Extracted material:
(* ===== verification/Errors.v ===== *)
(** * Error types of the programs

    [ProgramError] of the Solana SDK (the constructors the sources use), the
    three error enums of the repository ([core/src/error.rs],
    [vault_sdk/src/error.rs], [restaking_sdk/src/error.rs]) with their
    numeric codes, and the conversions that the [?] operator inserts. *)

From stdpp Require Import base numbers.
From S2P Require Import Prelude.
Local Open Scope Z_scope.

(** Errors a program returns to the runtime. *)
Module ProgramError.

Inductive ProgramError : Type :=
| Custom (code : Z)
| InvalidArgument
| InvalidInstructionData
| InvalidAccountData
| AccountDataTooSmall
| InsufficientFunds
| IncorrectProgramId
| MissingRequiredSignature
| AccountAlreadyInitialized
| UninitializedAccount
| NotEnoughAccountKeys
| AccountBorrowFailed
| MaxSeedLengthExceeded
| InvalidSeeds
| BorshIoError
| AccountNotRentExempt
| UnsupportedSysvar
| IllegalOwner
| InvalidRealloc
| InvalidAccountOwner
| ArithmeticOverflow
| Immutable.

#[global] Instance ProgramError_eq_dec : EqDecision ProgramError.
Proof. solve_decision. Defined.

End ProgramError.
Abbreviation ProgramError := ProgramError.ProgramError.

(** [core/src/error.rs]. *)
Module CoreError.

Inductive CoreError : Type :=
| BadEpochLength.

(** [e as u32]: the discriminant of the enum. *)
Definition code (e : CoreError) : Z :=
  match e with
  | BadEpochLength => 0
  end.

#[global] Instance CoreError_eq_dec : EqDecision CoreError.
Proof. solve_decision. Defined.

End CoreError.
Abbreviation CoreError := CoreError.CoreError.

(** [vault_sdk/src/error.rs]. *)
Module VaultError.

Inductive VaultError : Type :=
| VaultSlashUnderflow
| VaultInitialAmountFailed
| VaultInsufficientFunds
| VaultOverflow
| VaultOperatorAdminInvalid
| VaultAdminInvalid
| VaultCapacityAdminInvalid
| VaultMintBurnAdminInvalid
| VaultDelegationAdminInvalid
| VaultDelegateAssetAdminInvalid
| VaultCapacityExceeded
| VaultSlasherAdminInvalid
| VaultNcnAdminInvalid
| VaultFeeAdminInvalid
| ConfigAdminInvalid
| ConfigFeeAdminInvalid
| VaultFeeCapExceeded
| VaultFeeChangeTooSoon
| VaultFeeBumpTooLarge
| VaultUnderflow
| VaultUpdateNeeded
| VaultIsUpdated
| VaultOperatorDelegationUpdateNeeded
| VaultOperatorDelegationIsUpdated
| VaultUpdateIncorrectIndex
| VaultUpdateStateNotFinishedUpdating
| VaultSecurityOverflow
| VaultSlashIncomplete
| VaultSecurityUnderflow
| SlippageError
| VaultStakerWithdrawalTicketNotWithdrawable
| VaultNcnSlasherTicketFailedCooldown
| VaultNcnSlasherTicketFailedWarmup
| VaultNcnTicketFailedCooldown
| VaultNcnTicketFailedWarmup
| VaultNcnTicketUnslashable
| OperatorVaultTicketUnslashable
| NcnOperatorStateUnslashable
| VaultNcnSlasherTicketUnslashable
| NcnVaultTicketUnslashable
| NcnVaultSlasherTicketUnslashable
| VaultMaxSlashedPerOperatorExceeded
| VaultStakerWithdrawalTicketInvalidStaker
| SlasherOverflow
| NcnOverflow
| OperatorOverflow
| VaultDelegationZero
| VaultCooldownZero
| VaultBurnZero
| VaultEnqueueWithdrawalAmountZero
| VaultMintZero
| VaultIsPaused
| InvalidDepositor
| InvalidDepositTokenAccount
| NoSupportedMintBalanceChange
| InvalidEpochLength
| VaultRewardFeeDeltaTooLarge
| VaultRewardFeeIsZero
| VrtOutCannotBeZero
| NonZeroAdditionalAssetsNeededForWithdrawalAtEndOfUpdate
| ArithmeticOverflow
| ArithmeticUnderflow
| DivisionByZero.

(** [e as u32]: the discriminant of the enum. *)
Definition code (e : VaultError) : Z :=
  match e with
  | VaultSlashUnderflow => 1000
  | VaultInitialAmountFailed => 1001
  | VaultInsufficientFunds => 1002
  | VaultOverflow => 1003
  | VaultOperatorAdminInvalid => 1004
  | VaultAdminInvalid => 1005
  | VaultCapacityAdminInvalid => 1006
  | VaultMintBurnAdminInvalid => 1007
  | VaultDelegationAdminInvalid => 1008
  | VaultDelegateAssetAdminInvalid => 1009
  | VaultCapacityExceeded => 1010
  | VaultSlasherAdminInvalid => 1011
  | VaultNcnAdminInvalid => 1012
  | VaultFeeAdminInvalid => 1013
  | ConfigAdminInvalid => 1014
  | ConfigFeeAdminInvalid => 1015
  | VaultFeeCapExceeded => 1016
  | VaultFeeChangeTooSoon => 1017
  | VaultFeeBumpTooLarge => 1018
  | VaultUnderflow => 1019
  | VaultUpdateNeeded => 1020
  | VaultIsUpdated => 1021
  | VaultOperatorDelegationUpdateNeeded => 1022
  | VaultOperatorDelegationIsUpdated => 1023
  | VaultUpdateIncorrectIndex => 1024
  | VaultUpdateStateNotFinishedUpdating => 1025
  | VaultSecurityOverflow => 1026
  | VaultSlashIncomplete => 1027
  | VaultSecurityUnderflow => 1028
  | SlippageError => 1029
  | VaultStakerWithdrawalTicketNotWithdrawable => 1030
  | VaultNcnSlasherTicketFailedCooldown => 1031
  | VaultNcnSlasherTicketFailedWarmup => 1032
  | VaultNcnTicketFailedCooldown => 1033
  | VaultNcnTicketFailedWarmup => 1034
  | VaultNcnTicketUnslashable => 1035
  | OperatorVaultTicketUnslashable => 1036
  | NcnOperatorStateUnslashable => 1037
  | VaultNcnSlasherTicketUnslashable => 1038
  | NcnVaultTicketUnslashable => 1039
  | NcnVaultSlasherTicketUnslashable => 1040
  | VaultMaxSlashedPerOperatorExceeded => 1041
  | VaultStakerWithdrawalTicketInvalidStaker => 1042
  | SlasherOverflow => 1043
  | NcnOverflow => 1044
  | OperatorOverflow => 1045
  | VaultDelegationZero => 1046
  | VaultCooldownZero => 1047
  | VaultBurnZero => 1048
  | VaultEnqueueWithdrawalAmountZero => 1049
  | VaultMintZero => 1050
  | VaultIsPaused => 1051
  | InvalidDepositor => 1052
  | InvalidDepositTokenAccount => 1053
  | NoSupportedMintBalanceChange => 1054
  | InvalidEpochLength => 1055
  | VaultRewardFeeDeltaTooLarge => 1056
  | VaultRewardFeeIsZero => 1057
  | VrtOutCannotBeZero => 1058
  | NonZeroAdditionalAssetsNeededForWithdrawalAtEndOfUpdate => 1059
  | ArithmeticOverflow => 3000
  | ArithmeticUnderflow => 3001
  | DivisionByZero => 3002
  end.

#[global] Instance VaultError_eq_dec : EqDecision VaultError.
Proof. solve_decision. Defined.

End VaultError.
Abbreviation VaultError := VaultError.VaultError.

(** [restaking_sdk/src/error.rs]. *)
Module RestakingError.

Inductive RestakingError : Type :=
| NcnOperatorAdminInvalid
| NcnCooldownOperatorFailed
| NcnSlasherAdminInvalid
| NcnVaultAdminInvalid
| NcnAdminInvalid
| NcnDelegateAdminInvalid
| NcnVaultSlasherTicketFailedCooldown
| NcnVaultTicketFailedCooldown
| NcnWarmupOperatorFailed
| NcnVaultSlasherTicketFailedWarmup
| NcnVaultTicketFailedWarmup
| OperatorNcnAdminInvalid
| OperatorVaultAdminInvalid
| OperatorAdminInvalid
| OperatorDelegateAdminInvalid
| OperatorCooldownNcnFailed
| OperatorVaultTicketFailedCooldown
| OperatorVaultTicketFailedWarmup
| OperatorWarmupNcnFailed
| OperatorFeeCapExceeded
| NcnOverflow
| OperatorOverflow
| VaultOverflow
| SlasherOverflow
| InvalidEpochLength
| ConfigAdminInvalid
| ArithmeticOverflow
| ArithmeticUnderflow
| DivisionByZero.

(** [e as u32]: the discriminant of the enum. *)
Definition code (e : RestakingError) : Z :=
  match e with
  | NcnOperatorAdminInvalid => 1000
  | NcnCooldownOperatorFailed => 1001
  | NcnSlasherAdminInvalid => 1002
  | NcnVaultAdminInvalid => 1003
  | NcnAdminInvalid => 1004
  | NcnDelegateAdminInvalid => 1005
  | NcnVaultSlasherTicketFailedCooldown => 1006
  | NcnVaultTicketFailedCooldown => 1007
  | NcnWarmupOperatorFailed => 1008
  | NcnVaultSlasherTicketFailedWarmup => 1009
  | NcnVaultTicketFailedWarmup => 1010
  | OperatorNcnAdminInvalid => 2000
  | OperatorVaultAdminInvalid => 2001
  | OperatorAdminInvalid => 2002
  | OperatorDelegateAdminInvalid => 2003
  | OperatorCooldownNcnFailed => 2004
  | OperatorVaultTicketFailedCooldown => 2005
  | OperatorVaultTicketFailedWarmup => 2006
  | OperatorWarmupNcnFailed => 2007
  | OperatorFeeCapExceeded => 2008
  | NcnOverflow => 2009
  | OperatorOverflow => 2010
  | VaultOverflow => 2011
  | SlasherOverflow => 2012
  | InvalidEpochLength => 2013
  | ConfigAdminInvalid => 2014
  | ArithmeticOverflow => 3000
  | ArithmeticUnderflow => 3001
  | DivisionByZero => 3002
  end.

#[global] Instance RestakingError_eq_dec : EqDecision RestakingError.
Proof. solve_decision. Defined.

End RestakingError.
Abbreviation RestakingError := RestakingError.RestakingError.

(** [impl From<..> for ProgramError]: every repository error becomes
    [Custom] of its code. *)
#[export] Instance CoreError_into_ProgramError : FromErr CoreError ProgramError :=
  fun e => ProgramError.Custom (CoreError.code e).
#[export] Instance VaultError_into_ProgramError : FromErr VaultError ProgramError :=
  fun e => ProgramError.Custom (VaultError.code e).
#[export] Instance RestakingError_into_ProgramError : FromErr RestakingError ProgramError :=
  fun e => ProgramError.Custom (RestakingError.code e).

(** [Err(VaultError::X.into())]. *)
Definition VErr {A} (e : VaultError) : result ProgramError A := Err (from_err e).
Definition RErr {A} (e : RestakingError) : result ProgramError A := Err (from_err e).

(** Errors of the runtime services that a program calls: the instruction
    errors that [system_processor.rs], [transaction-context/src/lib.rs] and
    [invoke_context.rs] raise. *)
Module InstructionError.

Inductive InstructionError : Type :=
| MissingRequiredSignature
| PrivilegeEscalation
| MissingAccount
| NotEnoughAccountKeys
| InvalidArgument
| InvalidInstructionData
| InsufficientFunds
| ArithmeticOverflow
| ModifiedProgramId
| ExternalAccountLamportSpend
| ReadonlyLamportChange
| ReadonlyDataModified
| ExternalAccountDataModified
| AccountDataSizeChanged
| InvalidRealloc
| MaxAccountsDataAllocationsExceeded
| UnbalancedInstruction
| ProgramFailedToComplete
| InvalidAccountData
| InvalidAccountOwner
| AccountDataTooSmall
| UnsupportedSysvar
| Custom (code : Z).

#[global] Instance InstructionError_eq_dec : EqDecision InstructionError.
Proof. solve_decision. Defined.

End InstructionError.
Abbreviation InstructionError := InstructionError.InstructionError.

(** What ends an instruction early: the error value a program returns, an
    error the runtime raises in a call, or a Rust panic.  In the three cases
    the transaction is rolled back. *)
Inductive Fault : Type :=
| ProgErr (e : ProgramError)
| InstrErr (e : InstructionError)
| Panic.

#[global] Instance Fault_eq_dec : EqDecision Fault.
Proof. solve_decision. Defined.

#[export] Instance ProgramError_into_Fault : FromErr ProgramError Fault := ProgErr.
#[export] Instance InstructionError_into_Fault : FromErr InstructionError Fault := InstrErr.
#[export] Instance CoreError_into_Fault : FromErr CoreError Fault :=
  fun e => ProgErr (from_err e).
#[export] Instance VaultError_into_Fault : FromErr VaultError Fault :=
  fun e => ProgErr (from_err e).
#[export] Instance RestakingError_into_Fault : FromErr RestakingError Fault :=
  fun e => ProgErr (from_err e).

Activity: Take from the material above every line that includes the word "NcnVaultTicketFailedCooldown".

Solution to this exercise:
| NcnVaultTicketFailedCooldown
  | NcnVaultTicketFailedCooldown => 1007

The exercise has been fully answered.